CMS Warns of Modifier 79 Use
The Centers for Medicare & Medicaid Services (CMS) are instructing contractors to look much more closely at claims for services billed with modifier 79 Unrelated procedure or service by the same physician during the post operative period.
CMS Transmittal 442, Change Request (CR) 6334, issued Feb. 13, is in response to a Management Implication Report on the Misuses of the Modifier 79 conducted by the Office of Inspector General (OIG). In the report, the OIG describes a provider’s ability to defraud the Medicare program of a significant amount of money between 1994 and 2000 by billing for podiatry surgeries for his patients every five to six days. Modifier 79 was used to avoid detection. It worked, but only for a while.

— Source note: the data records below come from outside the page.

(** * go-kafka-event-source: the [Source] configuration wrapper and the
    partition worker of package [streams]

    A shallow embedding of [streams/source.go] (the read-only wrapper of
    [EventSourceConfig] and the derived names and defaults) and of the
    partition worker (scheduling of record batches and interjections by
    the ingress goroutine [pushRecords], handling of event contexts by the
    dispatch goroutine [work]).

    Conventions.
    - Go's [int] and [int64] are 64-bit two's-complement integers: values
      are [Z], arithmetic wraps through [Int64.wrap].
    - A nil-able Go value (pointer, func value, interface) is an [option];
      [None] is [nil].
    - A buffered channel is the list of the values it holds, oldest first,
      together with its capacity.  An operation that would block in the
      state at hand yields [None] ("not enabled"); the goroutine stays
      where it is until another goroutine changes the state.
    - Two goroutines share the worker.  Each has a program point
      ([ingress_pc], [dispatch_pc]); an [action] lets one goroutine, or the
      environment, take one step. *)

From Stdlib Require Import ZArith List String Bool Lia Sorted.
Import ListNotations.
Local Open Scope Z_scope.

(** ** Machine integers *)

Module Int64.

Definition min_int : Z := - 2 ^ 63.
Definition max_int : Z := 2 ^ 63 - 1.

Definition in_range (z : Z) : Prop := min_int <= z <= max_int.

(** The value a 64-bit signed register holds after computing [z]. *)
Definition wrap (z : Z) : Z := (z + 2 ^ 63) mod 2 ^ 64 - 2 ^ 63.

Definition add (x y : Z) : Z := wrap (x + y).
Definition sub (x y : Z) : Z := wrap (x - y).

(** Go's [/] on integers truncates toward zero. *)
Definition div (x y : Z) : Z := wrap (Z.quot x y).
Definition mul (x y : Z) : Z := wrap (x * y).

End Int64.

(** ** source.go *)

Inductive EventSourceState : Set := Healthy | Unhealthy.

(** [EosConfig] is declared in another file of the package; the partition
    worker reads [MaxBatchSize] only. *)
Record EosConfig : Set := { MaxBatchSize : Z }.

Section SourceDefinitions.

(** [Cluster] is an interface, the two error handlers are func types; all
    three are declared in other files of the package.  Their non-nil
    values are kept abstract. *)
Variables Cluster DeserializationErrorHandlerFunc TxnErrorHandlerFunc : Type.

(** The package-level default handlers. *)
Variable DefaultDeserializationErrorHandler : DeserializationErrorHandlerFunc.
Variable DefaultTxnErrorHandler : TxnErrorHandlerFunc.

(** The fields of [EventSourceConfig] that this file reads.  (The balance
    strategies, the metrics handler and the four partition event handlers
    are only passed on to other files.) *)
Record EventSourceConfig : Type := {
  GroupId : string;
  Topic : string;
  StateStoreTopic : string;
  NumPartitions : Z;
  ReplicationFactor : Z;
  MinInSync : Z;
  SourceCluster : option Cluster;
  StateCluster : option Cluster;
  CommitOffsets : bool;
  EosConfig_ : EosConfig;
  DeserializationErrorHandler : option DeserializationErrorHandlerFunc;
  TxnErrorHandler : option TxnErrorHandlerFunc
}.

(** The [int] fields hold Go [int] values. *)
Definition config_ints_in_range (c : EventSourceConfig) : Prop :=
  Int64.in_range (NumPartitions c) /\
  Int64.in_range (ReplicationFactor c) /\
  Int64.in_range (MinInSync c).

(** [Source]: the [failure] channel plays no part in the functions below. *)
Record Source : Type := {
  state : EventSourceState;
  config : EventSourceConfig
}.

Definition newSource (c : EventSourceConfig) : Source :=
  {| state := Healthy; config := c |}.

Definition shouldMarkCommit (s : Source) : bool :=
  false.

Definition eosErrorHandler (s : Source) : option TxnErrorHandlerFunc :=
  match TxnErrorHandler (config s) with
  | None => Some DefaultTxnErrorHandler
  | Some h => Some h
  end.

Definition deserializationErrorHandler (s : Source)
  : option DeserializationErrorHandlerFunc :=
  match TxnErrorHandler (config s) with
  | None => Some DefaultDeserializationErrorHandler
  | Some _ => DeserializationErrorHandler (config s)
  end.

Definition State (s : Source) : EventSourceState := state s.

Definition Source_Topic (s : Source) : string := Topic (config s).

Definition Source_GroupId (s : Source) : string := GroupId (config s).

Definition Config (s : Source) : EventSourceConfig := config s.

Definition Source_NumPartitions (s : Source) : Z := NumPartitions (config s).

(** [fmt.Sprintf] with the verb [%s] and a string argument splices the
    argument into the format unchanged. *)
Definition CommitLogTopicNameForGroupId (s : Source) : string :=
  ("gkes_commit_log_" ++ GroupId (config s))%string.

Definition StateStoreTopicName (s : Source) : string :=
  if (0 <? Z.of_nat (String.length (StateStoreTopic (config s))))
  then StateStoreTopic (config s)
  else ("gkes_change_log_" ++ Topic (config s) ++ "_" ++ GroupId (config s))%string.

Definition stateCluster (s : Source) : option Cluster :=
  match StateCluster (config s) with
  | None => SourceCluster (config s)
  | Some c => Some c
  end.

Definition replicationFactorConfig (source : Source) : Z :=
  if ReplicationFactor (config source) <=? 0
  then 1
  else ReplicationFactor (config source).

Definition minInSyncConfig (source : Source) : Z :=
  let factor := replicationFactorConfig source in
  if factor <=? 1 then 1
  else if MinInSync (config source) >=? factor
       then Int64.sub (ReplicationFactor (config source)) 1
       else MinInSync (config source).

End SourceDefinitions.

Arguments GroupId {_ _ _} _.
Arguments Topic {_ _ _} _.
Arguments StateStoreTopic {_ _ _} _.
Arguments NumPartitions {_ _ _} _.
Arguments ReplicationFactor {_ _ _} _.
Arguments MinInSync {_ _ _} _.
Arguments SourceCluster {_ _ _} _.
Arguments StateCluster {_ _ _} _.
Arguments CommitOffsets {_ _ _} _.
Arguments EosConfig_ {_ _ _} _.
Arguments DeserializationErrorHandler {_ _ _} _.
Arguments TxnErrorHandler {_ _ _} _.
Arguments config_ints_in_range {_ _ _} _.
Arguments state {_ _ _} _.
Arguments config {_ _ _} _.
Arguments newSource {_ _ _} _.
Arguments shouldMarkCommit {_ _ _} _.
Arguments eosErrorHandler {_ _ _} _ _.
Arguments deserializationErrorHandler {_ _ _} _ _.
Arguments CommitLogTopicNameForGroupId {_ _ _} _.
Arguments StateStoreTopicName {_ _ _} _.
Arguments stateCluster {_ _ _} _.
Arguments replicationFactorConfig {_ _ _} _.
Arguments minInSyncConfig {_ _ _} _.

(** ** The partition worker: data *)

(** The option monad of the embedding: [None] is an operation that cannot
    complete in the state at hand (a send on a full channel, a receive from
    an empty one), or a run-time panic. *)
Notation "x <- c ;; k" :=
  (match c with Some x => k | None => None end)
  (at level 61, c at next level, right associativity).

Inductive ExecutionState : Set :=
| Complete
| Incomplete
| Fatal
| unknownType.

(** [kgo.Record]: the worker reads the offset only. *)
Record kgo_Record : Set := { Offset : Z }.

(** A producer slot of the pool ([*producerNode]), an opaque handle. *)
Definition producerNode : Set := nat.

(** Modelled from the spec: the [interjection] struct, which is declared
    in another file of the package.  "Interjection: interval,
    optional one-shot callback, interjector function, cancellation
    handle."  [ij_id] names the interjection; [callback] is the optional
    one-shot callback, named by a label so that its invocations can be
    recorded. *)
Record interjection : Set := {
  ij_id : nat;
  callback : option nat
}.

(** Modelled from the spec: [EventContext], which is declared in another
    file of the package.  "Holds one of: a Kafka record, or an
    interjection pointer", and "the assigned producer slot (initially
    empty)". *)
Record EventContext : Set := {
  input : option kgo_Record;
  ec_interjection : option interjection;
  producer : option producerNode
}.

(** Modelled from the spec: [newEventContext] and [newInterjectionContext]
    build a context around the record, resp. the interjection, with an
    empty producer slot. *)
Definition newEventContext (record : kgo_Record) : EventContext :=
  {| input := Some record; ec_interjection := None; producer := None |}.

Modifier 79 is excluded from pre-payment edits, so it is easily overlooked. The OIG concluded from its investigation that this exclusion and the lack of an edit to detect an unusually high number of surgeries on a single Medicare beneficiary are to blame.
To avoid future denials or audits, coders should ensure sufficient documentation exists to support modifier 79 use. Do not file claims for separate payment for additional procedures with a global surgery fee period if they were furnished during a prior procedure’s postoperative period and billed without modifier 79. Use modifier 79 only when the visit is unrelated to the surgery.